Below are some records; quote exactly the lines from the one that contains "minOut ← BigInt_js (kq_minOut quote);" through the one that contains "(mkSwapCall (tokenOf (vr_send", inclusive, and no others.

··· EXTRACTED INFORMATION

(** [kuru.quote]: the referrer only with a fee, and what is refused of the answer. *)
Definition kuru_quote (userAddress : string) (request : VenueRequest) : swapping KuruQuote :=
  answer ← outward (fun o => o_kuru o
    (mkKuruBody userAddress (tokenOf (vr_send request)) (tokenOf (vr_dest request)) (toString (vr_amount request))
       (Z.max (vr_slippageBps request) 1)
       (match given (vr_feeWallet request) with
        | Some w => if 0 <? vr_feeBps request then Some (w, vr_feeBps request) else None
        | None => None
        end)));
  match given (ka_output answer), given (ka_minOut answer), given (ka_to answer) with
  | Some output, Some minOut, Some to =>
      if bool_decide (ka_status answer = Some "success"%string)
      then Ret (mkKuruQuote output minOut to (ka_calldata answer) (ka_value answer))
      else Raise (badRequest ProviderError)
  | _, _, _ => Raise (badRequest ProviderError)
  end.

Definition kuruQuote (request : VenueRequest) (user : option string) : swapping KuruQuote :=
  kuru_quote (default (default KURU_QUOTE_ADDRESS (vr_source request)) user) request.

Definition monad_toVenueQuote (quote : KuruQuote) (request : VenueRequest) : res VenueQuote :=
  output ← BigInt_js (kq_output quote);
  least ← BigInt_js (kq_minOut quote);
  fee ← (if 0 <? vr_feeBps request then
           if vr_feeBps request =? 10000 then Throw RangeError
           else Ok (Z.quot (output * vr_feeBps request) (10000 - vr_feeBps request))
         else Ok 0);
  Ok (mkVenueQuote output least fee [] (FromKuru quote)).

Definition approval (send : VenueAsset) (source spender : string) (needed : Z) : swapping (option MonadCall) :=
  if is_native send then Ret None
  else
    allowance ← outward (fun o => o_erc20Allowance o (va_asset send) source spender);
    if needed <=? allowance then Ret None
    else Ret (Some (mkMonadCall (va_asset send) (approveCalldata spender needed) "0" CHAIN_ID)).

(** The code a creation of the artifact for the router's own aggregator would leave. *)
Definition verifyRouter (address : string) : swapping VerifiedRouter :=
  answer ← catching (outward (fun o => o_ethCall o (Some address) routerAggregatorCalldata)) (fun _ => Ret "0x"%string);
  match readAggregator answer with
  | None => Raise (unavailable Misconfigured)
  | Some aggregator =>
      deployed ← outward (fun o => o_getCode o address);
      expected ← outward (fun o => o_ethCall o None (routerInitCode router_artifact aggregator));
      if negb (bool_decide (toLowerCase deployed = toLowerCase expected)) then Raise (unavailable Misconfigured)
      else Ret (mkRouter (checksummed address) (checksummed aggregator))
  end.

(** The check that passed is kept for the life of the process (the address is
    configuration); one that failed is asked again. A request that finds a check in
    flight awaits that one; here it makes its own. *)
Definition router : swapping VerifiedRouter :=
  match given merchantFeeRouter with
  | None => Raise (badRequest MerchantFeeUnsupported)
  | Some address =>
      kept ← asking verified;
      match kept with
      | Some r => Ret r
      | None =>
          r ← verifyRouter address;
          _ ← stmt (fun s => (set_verified r s, Ok tt));
          Ret r
      end
  end.

Definition monad_quote (request : VenueRequest) : swapping VenueQuote :=
  user ← match vr_merchantFee request with Some _ => r ← router; Ret (Some (router_address r)) | None => Ret None end;
  quote ← kuruQuote request user;
  pure (monad_toVenueQuote quote request).

(** [BigInt(value || '0')] *)
Definition wei (value : option string) : res Z := BigInt_js (default "0"%string (given value)).

(** What is computed of Kuru's quote for the router: the call the wallet signs. *)
Definition router_call (r : VerifiedRouter) (quote : KuruQuote) (request : VenueRequest) (source : string) (merchantFee : string * Z) : res MonadCall :=
  let '(feeWallet, fee) := merchantFee in
  let native := is_native (vr_send request) in
  if negb (bool_decide (toLowerCase (kq_to quote) = toLowerCase (router_aggregator r))) then Throw (unavailable Misconfigured)
  else
    value ← wei (kq_value quote);
    if negb (value =? (if native then vr_amount request else 0)) then Throw (badRequest ProviderError)
    else
      minOut ← BigInt_js (kq_minOut quote);
      data ← or_throw (merchantFeeSwapCalldata
               (mkSwapCall (tokenOf (vr_send request)) (vr_amount request) (tokenOf (vr_dest request)) minOut feeWallet fee source (kq_calldata quote)));
      Ok (mkMonadCall (router_address r) data (toString (if native then vr_amount request + fee else 0)) CHAIN_ID).

Definition buildWithMerchantFee (request : VenueRequest) (source : string) (merchantFee : string * Z) : swapping VenueBuild :=
  r ← router;
  quote ← kuruQuote request (Some (router_address r));
  call ← pure (router_call r quote request source merchantFee);
  q ← pure (monad_toVenueQuote quote request);
  a ← approval (vr_send request) source (router_address r) (vr_amount request + snd merchantFee);
  Ret (mkVenueBuild q (MonadSigns call) a).

Definition kuru_call (quote : KuruQuote) : res MonadCall :=
  value ← wei (kq_value quote);
  Ok (mkMonadCall (checksummed (kq_to quote)) ("0x" +:+ toLowerCase (strip_0x (kq_calldata quote)))%string (toString value) CHAIN_ID).

Definition monad_build (request : VenueRequest) (source : string) : swapping VenueBuild :=
  match vr_merchantFee request with
  | Some fee => buildWithMerchantFee request source fee
  | None =>
      quote ← kuruQuote request None;
      call ← pure (kuru_call quote);
      q ← pure (monad_toVenueQuote quote request);
      a ← approval (vr_send request) source (mc_to call) (vr_amount request);
      Ret (mkVenueBuild q (MonadSigns call) a)
  end.

Definition monad_verify (swap : SwapTerms) (signed : string) : res string :=
  match decodeSignedEip1559 signed with
  | None => Throw invalid
  | Some d =>
      let tx := de_tx d in
      match st_transaction swap with
      | SolanaBase64 _ _ => Throw invalid
      | MonadSigns built =>
          if negb (tx_chainId tx =? mc_chainId built)
             || negb (bool_decide (toLowerCase (tx_to tx) = toLowerCase (mc_to built)))
             || negb (bool_decide (toLowerCase (tx_data tx) = toLowerCase (mc_data built)))
          then Throw invalid
          else
            value ← BigInt_js (mc_value built);
            if negb (tx_value tx =? value) then Throw invalid
            else if negb (bool_decide (de_from d = checksummed (st_source swap))) then Throw invalid
            else Ok (toLowerCase (de_hash d))
      end
  end.

Definition monad_broadcast (signed : string) : swapping unit := handing Monad signed o_sendRawTransaction.

Definition receipt_verdict (status : option string) : option VenueSettlement :=
  status ← status; Some (if String.eqb status "0x1" then V_SUCCEEDED else V_FAILED).
Definition monad_settlement (txHash : string) : swapping (option VenueSettlement) :=
  judged (fun o => o_getReceipt o txHash) (ReceiptSeen txHash) receipt_verdict.

Definition monad_venue : ChainSwapVenue :=
  mkVenue monad_resolveAsset monad_merchantFeeUnsupported monad_quote monad_build monad_verify monad_broadcast monad_settlement.
End monad.

(** [ChainSwapsService.venues] *)
Definition venues `{SolanaCrypto} `{Base64} `{Secp} `{RouterConfig} (c : OtherChain) : ChainSwapVenue :=
  match c with Solana => solana_venue | Monad => monad_venue end.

······

[EXERCISE OUTPUT]
      minOut ← BigInt_js (kq_minOut quote);
      data ← or_throw (merchantFeeSwapCalldata
               (mkSwapCall (tokenOf (vr_send request)) (vr_amount request) (tokenOf (vr_dest request)) minOut feeWallet fee source (kq_calldata quote)));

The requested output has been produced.